Dataset records
<<<<

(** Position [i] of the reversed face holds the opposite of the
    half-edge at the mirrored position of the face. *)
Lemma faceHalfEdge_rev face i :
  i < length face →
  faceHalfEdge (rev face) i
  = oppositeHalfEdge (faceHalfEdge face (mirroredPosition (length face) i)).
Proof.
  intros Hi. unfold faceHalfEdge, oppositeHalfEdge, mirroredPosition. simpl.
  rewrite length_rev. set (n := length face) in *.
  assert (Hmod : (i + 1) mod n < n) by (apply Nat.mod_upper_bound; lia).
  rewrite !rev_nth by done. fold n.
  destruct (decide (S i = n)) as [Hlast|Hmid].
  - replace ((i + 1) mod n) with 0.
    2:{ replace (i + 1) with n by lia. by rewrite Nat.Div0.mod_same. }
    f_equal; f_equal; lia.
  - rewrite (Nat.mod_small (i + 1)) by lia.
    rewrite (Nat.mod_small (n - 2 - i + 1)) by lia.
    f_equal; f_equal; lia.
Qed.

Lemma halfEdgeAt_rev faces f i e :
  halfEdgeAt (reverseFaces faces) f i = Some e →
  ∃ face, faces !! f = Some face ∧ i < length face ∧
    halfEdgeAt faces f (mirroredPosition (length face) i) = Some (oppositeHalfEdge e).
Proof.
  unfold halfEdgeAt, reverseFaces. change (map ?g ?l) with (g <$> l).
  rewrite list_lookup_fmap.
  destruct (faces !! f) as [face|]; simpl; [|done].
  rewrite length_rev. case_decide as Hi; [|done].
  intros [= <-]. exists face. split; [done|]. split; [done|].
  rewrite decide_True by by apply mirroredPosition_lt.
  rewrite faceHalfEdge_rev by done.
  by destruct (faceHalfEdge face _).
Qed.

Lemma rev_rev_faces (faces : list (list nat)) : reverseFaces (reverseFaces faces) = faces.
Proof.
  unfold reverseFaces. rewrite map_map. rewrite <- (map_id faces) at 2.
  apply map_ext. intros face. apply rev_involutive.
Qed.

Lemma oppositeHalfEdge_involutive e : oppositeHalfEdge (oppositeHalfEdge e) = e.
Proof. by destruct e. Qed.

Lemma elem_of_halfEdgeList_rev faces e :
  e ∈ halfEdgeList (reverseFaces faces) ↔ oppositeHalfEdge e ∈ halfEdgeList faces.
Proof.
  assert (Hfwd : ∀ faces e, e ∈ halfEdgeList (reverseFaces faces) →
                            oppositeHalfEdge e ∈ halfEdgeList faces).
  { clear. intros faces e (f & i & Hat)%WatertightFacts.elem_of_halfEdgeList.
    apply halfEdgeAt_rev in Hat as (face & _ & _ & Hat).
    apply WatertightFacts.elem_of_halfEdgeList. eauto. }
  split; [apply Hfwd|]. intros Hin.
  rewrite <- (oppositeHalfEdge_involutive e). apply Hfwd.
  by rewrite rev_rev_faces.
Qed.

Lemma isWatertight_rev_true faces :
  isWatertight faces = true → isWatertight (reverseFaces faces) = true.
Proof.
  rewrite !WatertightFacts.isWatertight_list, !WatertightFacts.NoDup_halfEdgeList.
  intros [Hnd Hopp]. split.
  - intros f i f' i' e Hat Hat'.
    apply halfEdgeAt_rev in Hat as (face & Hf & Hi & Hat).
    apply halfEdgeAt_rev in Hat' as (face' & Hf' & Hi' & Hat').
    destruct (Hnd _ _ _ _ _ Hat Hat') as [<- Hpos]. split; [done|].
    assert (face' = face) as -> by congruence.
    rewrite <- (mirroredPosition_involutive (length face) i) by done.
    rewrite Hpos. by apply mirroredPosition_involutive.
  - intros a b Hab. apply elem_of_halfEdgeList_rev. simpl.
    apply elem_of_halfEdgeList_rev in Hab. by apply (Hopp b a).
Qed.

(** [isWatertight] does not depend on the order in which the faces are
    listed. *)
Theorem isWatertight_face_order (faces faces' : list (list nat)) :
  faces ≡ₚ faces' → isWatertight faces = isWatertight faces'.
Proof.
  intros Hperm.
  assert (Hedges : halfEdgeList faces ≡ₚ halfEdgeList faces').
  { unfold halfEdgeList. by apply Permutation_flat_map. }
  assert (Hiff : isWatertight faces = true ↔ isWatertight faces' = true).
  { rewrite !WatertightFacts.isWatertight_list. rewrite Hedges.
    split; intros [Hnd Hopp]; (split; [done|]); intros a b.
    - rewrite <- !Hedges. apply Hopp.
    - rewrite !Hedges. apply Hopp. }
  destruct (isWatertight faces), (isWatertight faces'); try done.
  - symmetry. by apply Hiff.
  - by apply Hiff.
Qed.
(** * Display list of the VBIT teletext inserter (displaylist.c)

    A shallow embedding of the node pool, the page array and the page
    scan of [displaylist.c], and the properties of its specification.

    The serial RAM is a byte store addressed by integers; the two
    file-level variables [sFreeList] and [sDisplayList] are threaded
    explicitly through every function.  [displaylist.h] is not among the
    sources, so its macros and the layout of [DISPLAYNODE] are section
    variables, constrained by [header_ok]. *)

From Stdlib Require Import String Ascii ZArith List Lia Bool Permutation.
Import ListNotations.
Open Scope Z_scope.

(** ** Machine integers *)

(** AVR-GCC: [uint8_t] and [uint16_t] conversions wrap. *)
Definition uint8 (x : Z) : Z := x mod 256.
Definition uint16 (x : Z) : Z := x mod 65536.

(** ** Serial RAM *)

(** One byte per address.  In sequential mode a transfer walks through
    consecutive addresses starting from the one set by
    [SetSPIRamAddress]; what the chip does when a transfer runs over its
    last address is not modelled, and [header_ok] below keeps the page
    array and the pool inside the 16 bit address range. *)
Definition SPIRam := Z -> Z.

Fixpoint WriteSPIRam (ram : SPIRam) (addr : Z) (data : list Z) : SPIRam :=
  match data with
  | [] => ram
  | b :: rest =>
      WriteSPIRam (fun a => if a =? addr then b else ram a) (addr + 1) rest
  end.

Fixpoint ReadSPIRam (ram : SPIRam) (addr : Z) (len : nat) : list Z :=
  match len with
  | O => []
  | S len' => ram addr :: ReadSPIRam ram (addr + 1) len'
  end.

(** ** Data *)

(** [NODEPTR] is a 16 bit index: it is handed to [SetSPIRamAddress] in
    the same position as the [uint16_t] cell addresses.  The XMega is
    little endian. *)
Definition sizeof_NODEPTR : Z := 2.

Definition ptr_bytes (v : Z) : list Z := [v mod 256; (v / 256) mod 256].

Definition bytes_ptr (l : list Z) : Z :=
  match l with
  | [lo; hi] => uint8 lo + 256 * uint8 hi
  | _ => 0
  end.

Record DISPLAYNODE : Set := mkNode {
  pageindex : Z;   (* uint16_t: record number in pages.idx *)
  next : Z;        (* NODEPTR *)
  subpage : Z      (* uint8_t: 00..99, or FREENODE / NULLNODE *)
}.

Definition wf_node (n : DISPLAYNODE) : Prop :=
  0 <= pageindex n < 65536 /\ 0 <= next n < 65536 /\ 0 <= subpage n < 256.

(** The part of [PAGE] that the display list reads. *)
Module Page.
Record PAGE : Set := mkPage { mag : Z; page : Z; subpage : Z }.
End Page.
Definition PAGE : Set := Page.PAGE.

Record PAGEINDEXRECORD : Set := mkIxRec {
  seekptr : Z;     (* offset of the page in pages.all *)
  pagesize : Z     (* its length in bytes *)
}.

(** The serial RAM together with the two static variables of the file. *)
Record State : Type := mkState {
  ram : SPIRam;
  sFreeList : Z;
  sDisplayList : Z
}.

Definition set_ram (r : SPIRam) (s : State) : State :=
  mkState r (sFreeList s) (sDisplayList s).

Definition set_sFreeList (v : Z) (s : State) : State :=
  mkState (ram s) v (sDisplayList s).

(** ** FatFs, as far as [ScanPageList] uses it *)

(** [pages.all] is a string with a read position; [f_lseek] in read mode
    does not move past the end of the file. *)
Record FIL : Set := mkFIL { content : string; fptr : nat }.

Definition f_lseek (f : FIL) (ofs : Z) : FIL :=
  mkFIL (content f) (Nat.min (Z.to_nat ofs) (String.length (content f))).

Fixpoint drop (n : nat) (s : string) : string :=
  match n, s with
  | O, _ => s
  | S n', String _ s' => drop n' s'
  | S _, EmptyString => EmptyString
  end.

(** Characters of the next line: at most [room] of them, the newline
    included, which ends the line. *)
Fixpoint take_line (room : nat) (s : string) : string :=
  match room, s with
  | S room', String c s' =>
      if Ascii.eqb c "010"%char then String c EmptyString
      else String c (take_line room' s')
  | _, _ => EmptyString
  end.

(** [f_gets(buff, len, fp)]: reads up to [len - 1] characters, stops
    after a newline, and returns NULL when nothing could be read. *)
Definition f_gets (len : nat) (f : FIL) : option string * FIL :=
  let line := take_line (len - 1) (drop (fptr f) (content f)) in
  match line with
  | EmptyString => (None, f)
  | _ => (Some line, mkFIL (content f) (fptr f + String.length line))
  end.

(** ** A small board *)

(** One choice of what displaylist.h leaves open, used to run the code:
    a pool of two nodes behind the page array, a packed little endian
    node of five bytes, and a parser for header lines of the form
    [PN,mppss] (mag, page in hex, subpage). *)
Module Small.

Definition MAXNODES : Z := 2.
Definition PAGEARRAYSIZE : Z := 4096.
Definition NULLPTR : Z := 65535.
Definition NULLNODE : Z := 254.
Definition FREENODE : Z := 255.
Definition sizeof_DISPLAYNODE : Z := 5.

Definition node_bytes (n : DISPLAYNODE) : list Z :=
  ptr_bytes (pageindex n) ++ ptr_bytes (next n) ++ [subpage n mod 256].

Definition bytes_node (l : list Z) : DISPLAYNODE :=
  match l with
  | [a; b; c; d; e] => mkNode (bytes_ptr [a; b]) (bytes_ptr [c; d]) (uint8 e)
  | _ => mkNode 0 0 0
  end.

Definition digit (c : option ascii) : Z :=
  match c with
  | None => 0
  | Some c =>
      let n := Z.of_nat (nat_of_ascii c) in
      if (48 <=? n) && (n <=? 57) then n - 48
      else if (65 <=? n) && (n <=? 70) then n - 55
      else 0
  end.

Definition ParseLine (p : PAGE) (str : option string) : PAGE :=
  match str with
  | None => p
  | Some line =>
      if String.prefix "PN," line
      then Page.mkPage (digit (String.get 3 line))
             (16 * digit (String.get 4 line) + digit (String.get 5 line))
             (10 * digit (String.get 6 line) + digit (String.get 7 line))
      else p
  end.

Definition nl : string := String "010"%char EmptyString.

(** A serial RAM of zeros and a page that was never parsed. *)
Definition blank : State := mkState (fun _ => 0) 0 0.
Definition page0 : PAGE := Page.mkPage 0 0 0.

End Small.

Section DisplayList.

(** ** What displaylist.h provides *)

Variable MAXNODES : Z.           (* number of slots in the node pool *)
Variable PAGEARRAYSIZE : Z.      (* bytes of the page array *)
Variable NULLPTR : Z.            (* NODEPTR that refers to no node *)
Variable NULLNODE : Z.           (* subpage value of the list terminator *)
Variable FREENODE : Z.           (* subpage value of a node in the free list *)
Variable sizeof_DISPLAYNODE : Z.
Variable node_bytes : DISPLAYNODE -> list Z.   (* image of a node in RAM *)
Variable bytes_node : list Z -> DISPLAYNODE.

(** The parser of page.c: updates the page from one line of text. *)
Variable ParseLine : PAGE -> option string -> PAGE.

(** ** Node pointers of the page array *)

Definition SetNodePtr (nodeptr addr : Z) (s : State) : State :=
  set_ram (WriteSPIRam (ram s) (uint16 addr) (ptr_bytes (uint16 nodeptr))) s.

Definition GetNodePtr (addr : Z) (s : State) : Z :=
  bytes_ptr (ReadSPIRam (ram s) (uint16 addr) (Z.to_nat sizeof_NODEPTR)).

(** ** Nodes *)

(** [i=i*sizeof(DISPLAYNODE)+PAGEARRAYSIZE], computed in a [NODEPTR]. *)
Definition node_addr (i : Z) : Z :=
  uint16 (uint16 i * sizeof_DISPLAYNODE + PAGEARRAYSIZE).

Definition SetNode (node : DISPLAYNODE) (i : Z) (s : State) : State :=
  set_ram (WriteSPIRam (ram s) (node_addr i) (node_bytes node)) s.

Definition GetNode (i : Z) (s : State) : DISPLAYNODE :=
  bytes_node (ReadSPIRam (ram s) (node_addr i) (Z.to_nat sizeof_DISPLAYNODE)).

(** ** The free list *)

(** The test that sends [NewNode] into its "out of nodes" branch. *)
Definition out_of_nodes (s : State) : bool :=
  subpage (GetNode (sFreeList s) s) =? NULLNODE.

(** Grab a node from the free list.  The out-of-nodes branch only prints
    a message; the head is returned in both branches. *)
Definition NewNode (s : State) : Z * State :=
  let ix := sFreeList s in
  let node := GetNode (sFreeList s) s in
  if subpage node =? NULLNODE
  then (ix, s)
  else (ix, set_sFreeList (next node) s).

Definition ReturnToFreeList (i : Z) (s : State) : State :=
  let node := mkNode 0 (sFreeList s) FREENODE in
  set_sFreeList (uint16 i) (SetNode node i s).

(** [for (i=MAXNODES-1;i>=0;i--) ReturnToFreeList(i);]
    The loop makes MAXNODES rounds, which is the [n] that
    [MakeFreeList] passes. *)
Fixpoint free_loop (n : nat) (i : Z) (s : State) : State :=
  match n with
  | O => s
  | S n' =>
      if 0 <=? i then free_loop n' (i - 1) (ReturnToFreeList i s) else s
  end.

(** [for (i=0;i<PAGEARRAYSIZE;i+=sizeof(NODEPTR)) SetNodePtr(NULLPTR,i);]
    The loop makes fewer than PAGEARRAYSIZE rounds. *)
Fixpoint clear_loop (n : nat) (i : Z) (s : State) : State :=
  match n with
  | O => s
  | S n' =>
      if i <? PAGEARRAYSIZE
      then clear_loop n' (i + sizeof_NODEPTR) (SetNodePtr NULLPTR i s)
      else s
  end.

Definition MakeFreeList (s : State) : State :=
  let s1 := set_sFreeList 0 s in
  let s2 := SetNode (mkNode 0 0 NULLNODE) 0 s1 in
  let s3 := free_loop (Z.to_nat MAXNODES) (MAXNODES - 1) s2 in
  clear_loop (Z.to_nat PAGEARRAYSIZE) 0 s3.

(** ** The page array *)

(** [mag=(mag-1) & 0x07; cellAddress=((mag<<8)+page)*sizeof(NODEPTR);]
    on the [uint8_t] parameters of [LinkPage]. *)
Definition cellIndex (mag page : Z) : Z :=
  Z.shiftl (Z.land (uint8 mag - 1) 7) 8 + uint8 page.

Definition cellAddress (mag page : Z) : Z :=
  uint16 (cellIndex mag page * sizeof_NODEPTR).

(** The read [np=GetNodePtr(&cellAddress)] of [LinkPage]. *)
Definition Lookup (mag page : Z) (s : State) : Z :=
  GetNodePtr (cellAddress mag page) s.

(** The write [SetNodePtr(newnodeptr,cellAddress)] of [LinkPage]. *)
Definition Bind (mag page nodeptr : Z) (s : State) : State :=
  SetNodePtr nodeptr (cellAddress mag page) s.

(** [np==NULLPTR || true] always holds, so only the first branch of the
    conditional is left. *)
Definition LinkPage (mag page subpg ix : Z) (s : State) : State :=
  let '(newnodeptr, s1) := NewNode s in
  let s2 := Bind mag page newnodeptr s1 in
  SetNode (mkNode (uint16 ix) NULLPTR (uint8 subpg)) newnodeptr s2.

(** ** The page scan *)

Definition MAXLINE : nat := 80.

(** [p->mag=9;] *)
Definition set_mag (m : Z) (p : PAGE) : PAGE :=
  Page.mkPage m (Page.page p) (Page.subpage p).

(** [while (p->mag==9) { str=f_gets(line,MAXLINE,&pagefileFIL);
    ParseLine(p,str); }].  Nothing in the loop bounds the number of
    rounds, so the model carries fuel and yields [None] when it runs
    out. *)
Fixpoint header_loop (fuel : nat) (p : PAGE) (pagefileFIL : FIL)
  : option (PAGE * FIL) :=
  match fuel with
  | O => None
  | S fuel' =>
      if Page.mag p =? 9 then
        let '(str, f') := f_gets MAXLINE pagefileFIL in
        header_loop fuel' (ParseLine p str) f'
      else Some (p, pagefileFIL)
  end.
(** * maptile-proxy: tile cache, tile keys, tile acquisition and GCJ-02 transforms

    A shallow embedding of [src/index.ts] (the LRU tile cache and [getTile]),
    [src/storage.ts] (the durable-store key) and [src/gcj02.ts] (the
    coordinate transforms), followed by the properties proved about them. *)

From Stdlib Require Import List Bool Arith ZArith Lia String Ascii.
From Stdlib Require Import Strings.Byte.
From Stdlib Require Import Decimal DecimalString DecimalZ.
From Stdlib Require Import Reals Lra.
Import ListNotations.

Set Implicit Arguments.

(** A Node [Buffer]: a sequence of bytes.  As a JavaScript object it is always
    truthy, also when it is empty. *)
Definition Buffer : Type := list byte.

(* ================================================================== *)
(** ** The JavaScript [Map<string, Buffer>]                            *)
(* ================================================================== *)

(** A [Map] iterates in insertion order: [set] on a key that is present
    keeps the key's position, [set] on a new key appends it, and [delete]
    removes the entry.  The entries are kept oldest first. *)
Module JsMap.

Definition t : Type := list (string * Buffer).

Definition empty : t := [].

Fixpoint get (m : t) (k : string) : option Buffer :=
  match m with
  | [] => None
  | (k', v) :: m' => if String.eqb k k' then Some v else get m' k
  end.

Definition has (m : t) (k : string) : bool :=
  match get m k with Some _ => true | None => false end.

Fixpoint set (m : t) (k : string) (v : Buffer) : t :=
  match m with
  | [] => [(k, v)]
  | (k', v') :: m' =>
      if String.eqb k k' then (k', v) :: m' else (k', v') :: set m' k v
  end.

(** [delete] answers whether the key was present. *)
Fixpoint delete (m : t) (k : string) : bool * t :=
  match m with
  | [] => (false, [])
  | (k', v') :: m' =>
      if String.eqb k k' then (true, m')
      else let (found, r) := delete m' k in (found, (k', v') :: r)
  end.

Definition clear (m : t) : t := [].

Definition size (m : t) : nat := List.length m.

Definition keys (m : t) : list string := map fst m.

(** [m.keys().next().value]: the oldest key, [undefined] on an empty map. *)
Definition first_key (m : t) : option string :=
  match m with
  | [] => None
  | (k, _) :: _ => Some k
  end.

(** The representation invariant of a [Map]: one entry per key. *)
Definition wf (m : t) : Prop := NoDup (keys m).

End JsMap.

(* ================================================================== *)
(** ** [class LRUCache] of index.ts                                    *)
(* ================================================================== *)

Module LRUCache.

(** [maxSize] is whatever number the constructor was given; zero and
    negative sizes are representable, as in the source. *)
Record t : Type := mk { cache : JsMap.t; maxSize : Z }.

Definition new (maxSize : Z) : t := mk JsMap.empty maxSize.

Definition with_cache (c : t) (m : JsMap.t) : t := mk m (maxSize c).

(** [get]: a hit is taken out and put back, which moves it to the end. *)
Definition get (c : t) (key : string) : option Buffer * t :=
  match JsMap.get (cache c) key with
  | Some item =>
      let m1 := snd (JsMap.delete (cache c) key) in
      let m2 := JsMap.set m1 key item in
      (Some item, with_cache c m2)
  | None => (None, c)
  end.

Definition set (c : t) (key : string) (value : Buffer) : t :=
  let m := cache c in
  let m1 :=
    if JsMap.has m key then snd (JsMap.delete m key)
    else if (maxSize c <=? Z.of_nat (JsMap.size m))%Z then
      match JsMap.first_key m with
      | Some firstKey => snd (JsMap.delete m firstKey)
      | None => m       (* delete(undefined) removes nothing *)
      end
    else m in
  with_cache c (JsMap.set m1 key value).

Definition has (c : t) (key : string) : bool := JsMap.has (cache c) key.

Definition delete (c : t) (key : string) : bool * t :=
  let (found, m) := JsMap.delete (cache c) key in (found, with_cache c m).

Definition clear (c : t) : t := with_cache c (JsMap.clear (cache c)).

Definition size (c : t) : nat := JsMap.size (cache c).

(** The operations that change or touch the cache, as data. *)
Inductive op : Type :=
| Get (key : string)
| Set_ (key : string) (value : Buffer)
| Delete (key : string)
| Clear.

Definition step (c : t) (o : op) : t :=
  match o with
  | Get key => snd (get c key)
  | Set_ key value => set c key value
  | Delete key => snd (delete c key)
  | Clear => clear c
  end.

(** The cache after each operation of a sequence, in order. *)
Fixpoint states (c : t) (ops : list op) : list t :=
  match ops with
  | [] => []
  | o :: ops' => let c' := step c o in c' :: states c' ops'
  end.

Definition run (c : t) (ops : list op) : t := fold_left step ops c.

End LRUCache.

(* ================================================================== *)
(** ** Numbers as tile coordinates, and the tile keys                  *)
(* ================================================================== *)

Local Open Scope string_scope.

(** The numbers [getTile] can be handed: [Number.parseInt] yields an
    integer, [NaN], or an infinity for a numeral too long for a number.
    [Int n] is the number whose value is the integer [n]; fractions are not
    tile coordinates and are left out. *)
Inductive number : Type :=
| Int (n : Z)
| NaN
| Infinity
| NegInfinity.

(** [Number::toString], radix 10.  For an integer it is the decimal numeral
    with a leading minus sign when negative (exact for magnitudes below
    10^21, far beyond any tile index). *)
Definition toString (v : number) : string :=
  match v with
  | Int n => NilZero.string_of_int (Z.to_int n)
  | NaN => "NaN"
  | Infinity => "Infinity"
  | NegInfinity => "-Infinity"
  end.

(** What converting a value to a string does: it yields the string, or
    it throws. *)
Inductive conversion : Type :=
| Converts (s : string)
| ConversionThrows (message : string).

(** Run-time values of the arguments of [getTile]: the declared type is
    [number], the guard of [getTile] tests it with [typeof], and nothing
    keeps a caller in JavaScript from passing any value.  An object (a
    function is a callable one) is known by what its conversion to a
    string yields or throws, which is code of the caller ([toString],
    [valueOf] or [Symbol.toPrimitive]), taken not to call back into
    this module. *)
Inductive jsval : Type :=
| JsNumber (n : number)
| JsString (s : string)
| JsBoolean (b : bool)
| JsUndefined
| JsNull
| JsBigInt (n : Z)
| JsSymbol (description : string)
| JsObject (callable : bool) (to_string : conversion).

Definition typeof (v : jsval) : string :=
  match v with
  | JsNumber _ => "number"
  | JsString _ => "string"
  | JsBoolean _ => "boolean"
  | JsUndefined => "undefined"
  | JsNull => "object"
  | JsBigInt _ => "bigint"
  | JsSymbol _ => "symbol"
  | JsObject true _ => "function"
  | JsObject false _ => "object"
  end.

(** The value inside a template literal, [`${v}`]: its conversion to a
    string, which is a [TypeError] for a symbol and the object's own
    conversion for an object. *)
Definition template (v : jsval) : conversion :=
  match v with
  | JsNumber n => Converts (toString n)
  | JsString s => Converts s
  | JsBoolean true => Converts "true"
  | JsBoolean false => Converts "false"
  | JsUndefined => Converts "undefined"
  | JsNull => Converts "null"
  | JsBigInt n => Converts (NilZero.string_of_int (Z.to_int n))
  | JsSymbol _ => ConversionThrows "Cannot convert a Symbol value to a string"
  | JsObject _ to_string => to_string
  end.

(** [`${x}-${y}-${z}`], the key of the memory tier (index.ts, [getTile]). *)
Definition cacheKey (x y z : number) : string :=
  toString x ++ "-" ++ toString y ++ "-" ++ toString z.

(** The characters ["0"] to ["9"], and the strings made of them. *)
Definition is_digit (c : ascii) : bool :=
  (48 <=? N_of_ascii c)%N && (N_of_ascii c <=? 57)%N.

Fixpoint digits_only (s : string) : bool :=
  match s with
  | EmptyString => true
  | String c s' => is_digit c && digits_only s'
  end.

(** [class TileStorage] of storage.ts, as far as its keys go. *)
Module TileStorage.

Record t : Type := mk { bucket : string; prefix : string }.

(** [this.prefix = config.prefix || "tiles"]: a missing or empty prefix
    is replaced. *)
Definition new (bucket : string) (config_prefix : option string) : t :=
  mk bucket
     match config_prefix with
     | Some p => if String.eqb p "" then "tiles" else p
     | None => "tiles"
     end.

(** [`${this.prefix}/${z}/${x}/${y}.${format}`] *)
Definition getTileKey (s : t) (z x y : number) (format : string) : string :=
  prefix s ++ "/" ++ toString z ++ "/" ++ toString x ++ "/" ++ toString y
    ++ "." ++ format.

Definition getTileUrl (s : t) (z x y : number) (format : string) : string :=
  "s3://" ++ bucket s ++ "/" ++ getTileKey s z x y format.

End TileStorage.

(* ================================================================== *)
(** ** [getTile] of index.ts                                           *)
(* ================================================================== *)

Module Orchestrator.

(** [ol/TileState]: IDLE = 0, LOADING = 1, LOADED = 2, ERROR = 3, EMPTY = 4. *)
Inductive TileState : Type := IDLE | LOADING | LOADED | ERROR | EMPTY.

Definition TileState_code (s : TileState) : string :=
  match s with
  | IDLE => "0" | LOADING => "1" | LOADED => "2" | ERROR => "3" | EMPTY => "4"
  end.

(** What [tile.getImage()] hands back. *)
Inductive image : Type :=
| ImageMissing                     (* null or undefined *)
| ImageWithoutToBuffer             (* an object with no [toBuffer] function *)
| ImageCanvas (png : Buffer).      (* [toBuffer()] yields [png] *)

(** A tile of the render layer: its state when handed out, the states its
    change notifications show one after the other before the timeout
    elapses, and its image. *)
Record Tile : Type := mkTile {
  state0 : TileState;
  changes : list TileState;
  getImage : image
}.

>>>>

Return a word-for-word copy of the lines above from the one holding "header_loop fuel' (ParseLine" through the one holding "A shallow embedding of [src/index.ts]", with both of them included and nothing besides.

        header_loop fuel' (ParseLine p str) f'
      else Some (p, pagefileFIL)
  end.
(** * maptile-proxy: tile cache, tile keys, tile acquisition and GCJ-02 transforms

    A shallow embedding of [src/index.ts] (the LRU tile cache and [getTile]),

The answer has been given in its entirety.